7 Simple Steps to Boost your Vitamin D

7 Simple Steps to Boost your Vitamin D

Have you ever been on holiday to a Mediterranean country and marvelled at the natural beauty of olive-skinned Mediterranean women? They seem to have a certain lustrous glow about them- beaming radiance and vitality. 

It's a look that we, as British women, hanker after. After a relaxing, sun-filled holiday we may have achieved only a fraction of their radiance, but alas, we soon revert to our pale, tired and lifeless-looking skin once home and living under what seems like a constant mass of clouds.

It's nice to have a post holiday glow but did you know that Vitamin D - also known as the sunshine vitamin- is essential for bone, brain, and heart health! Vitamin D deficiency is when the level of Vitamin D in your body is too low and this can cause a host of other negative side effects.
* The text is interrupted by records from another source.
(** * PairwiseRanker: the tree encoder of [Reranker/tree_rnn.py]

    A shallow embedding of the tree structure ([Node], [BinaryNode]), of the
    linearizer ([gen_nn_inputs] and its helpers), of the units and the
    evaluators of [TreeRNN] and of its prediction, followed by the
    properties of the specification checked against them.

    Python objects live in a store indexed by addresses, so that the
    back-references ([parent]) and the fields assigned in place ([idx],
    [height], [size], [num_leaves]) are shared the way they are in the
    program.  Python integers are [Z]; the integers of a numpy array of
    [dtype='int32'] are [Z] cut to 32 bits.  A computation that can raise
    returns a [res]. *)

From stdpp Require Import gmap list fin_maps.
From Stdlib Require Import ZArith Lia Permutation.
From Stdlib Require Import QArith.
From Stdlib Require Import Floats.SpecFloat.

Open Scope Z_scope.

(** ** Outcomes of a call *)

(** The exceptions the modelled code can raise.  [OutOfFuel] is not a Python
    exception: it marks a loop or a recursion cut off by the bound that the
    model threads through them.  [Unallocated] marks a read outside the
    store, which no Python program can perform. *)
Inductive exn : Type :=
  | AssertionError
  | IndexError
  | ValueError
  | TypeError
  | AttributeError
  | OverflowError
  | NotImplementedError
  | OutOfFuel
  | Unallocated.

Inductive res (A : Type) : Type :=
  | Ok (a : A)
  | Err (e : exn).
Arguments Ok {A} a.
Arguments Err {A} e.

#[global] Instance res_ret : MRet res := fun A a => Ok a.
#[global] Instance res_bind : MBind res := fun A B k m =>
  match m with
  | Ok a => k a
  | Err e => Err e
  end.

(** [assert c] *)
Definition assert (c : bool) : res unit :=
  if c then Ok tt else Err AssertionError.

(** A [for] loop whose body can raise: the state is threaded from left to
    right and the first exception stops the loop. *)
Fixpoint for_each {A S : Type} (body : S -> A -> res S) (l : list A) (s : S)
  : res S :=
  match l with
  | [] => Ok s
  | a :: l' => s' ← body s a; for_each body l' s'
  end.

(** [[f(a) for a in l]] for an [f] that can raise. *)
Fixpoint map_res {A B : Type} (f : A -> res B) (l : list A) : res (list B) :=
  match l with
  | [] => Ok []
  | a :: l' => b ← f a; bs ← map_res f l'; Ok (b :: bs)
  end.

(** ** Calling a Python function

    A function written with [def], without defaults and without a starred
    parameter, has a fixed number of positional parameters: a call with
    another number of arguments raises [TypeError] before the body runs.
    [Env] holds the values of the variables that the body captures from the
    enclosing scope. *)
Record pyfun (Env A R : Type) : Type := PyFun {
  params : nat;
  body : Env -> list A -> res R;
}.
Arguments PyFun {Env A R} params body.
Arguments params {Env A R} p.
Arguments body {Env A R} p env args.

(** The call of [f] on the arguments [args]. *)
Definition py_call {Env A R : Type} (f : pyfun Env A R) (env : Env)
    (args : list A) : res R :=
  if (length args =? params f)%nat then body f env args else Err TypeError.

(** ** Python sequences *)

(** [l[i]] for a Python list or a first-axis index of an array: a negative
    index counts from the end, an index outside [-len, len) raises. *)
Definition py_index {A : Type} (l : list A) (i : Z) : res A :=
  let n := Z.of_nat (length l) in
  let j := if i <? 0 then i + n else i in
  if (0 <=? j) && (j <? n) then
    match l !! Z.to_nat j with
    | Some a => Ok a
    | None => Err IndexError
    end
  else Err IndexError.

(** The bound of a slice, clipped the way Python clips it. *)
Definition py_clip (len : nat) (k : Z) : nat :=
  let n := Z.of_nat len in
  Z.to_nat (Z.min n (Z.max 0 (if k <? 0 then k + n else k))).

(** [l[:k]] and [l[k:]] *)
Definition py_take {A : Type} (l : list A) (k : Z) : list A :=
  take (py_clip (length l) k) l.
Definition py_drop {A : Type} (l : list A) (k : Z) : list A :=
  drop (py_clip (length l) k) l.

(** ** Integers of 32 bits *)

(** The value that numpy keeps of an integer stored with [dtype='int32']:
    the low 32 bits, read as a signed number. *)
Definition int32 (v : Z) : Z := (v + 2 ^ 31) mod 2 ^ 32 - 2 ^ 31.

(** A Python integer fits a C [long] of 64 bits. *)
Definition in_int64 (v : Z) : bool := (- 2 ^ 63 <=? v) && (v <? 2 ^ 63).

(** The conversion of one Python integer by [np.array(..., dtype='int32')]:
    an integer outside the 64 bits of a C [long] raises [OverflowError], any
    other is cut to its low 32 bits. *)
Definition np_int32 (v : Z) : res Z :=
  if in_int64 v then Ok (int32 v) else Err OverflowError.

(** [range(n)], as integers *)
Definition arange (n : nat) : list Z := map Z.of_nat (seq 0 n).

(** [np.arange(a, b)] *)
Definition arange2 (a b : Z) : list Z :=
  map (fun k => a + Z.of_nat k) (seq 0 (Z.to_nat (b - a))).

(** ** The tensor engine

    Theano is the numeric substrate of the program.  Its one- and
    two-dimensional float tensors and the operations the program applies to
    them are an interface here; the program's own definitions are written
    against it.  A stack of vectors (a matrix built row by row by the
    program, such as the table of hidden states) is a list of vectors. *)
Class TensorEngine : Type := {
  vec : Type;                      (* a vector of floats *)
  mat : Type;                      (* a weight matrix *)
  dot : mat -> vec -> vec;         (* T.dot(W, v) *)
  vadd : vec -> vec -> vec;        (* a + b *)
  vsub : vec -> vec -> vec;        (* a - b *)
  vmul : vec -> vec -> vec;        (* a * b, elementwise *)
  vtanh : vec -> vec;              (* T.tanh *)
  vsigmoid : vec -> vec;           (* T.nnet.sigmoid *)
  softmax : vec -> vec;            (* T.nnet.softmax *)
  zeros : nat -> vec;              (* np.zeros(n) *)
  vflag : bool -> vec -> vec;      (* v * b for a 0/1 flag b *)
}.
So, are we, as British Women, to be forever cursed because of the lack of sunlight in this country? Not necessarily! Vitamin D develops naturally in your body in response to sun exposure. Here are a few handy tips to help promote happy, healthy bodies: 

1. Your skin needs direct UV light from sunshine in order to make Vitamin D. Aim to go outside for 10-30 minutes at least three times a week, being careful around MIDDAY as this is the time of day when UVB rays are most intense, so you need less time in the sun to make sufficient Vitamin D. Pale colour skin makes Vitamin D more quickly than darker coloured skin, so adjust timings according to your skin tone & the season.

2. Expose at least 1/3 of your skin to allow your body to make more Vitamin D. Think short sleeved t-shirt and shorts. Or during winter, roll up those sleeves to expose more of your skin to the sun.

3. During the winter months, eat more foods that naturally contain Vitamin D, such as milk, egg yolks, fatty fish (salmon, tuna, mackerel) and leafy greens.

4. Take a supplement paired with high-fat foods for optimum absorption – speak to a doctor for your specific needs.

5. Take part in regular exercise as this can help increase absorption of Vitamin D. A 2011 study from Harvard University found that those who exercise both vigorously and regularly had higher levels of Vitamin D.

6. According to the Skin Cancer Foundation make sure you always apply sunscreen for protected sun exposure, as you would normally throughout the day, to protect your skin against the dangers of the sun, premature ageing and skin cancer.

A handy reminder – even for us Brits – is the Australian Cancer Council slogan to ‘Slip-Slop-Slap’ for reducing unhealthy sun exposure by slipping on a shirt, slopping on sunscreen, and slapping on a sun hat. 

7. And finally, lower stress levels as acute stress can deplete Vitamin D stores. This is often linked to usually spending less time outdoors if we are sick or extremely stressed. For home relaxation inspiration try our Relax and De-stress bundle.

We may never quite achieve that longed for Mediterranean glow, but at least we can improve our bone, brain and heart health by ensuring we get a safe dose of the sun.

And if we feel good on the inside, this will radiate through on the outside!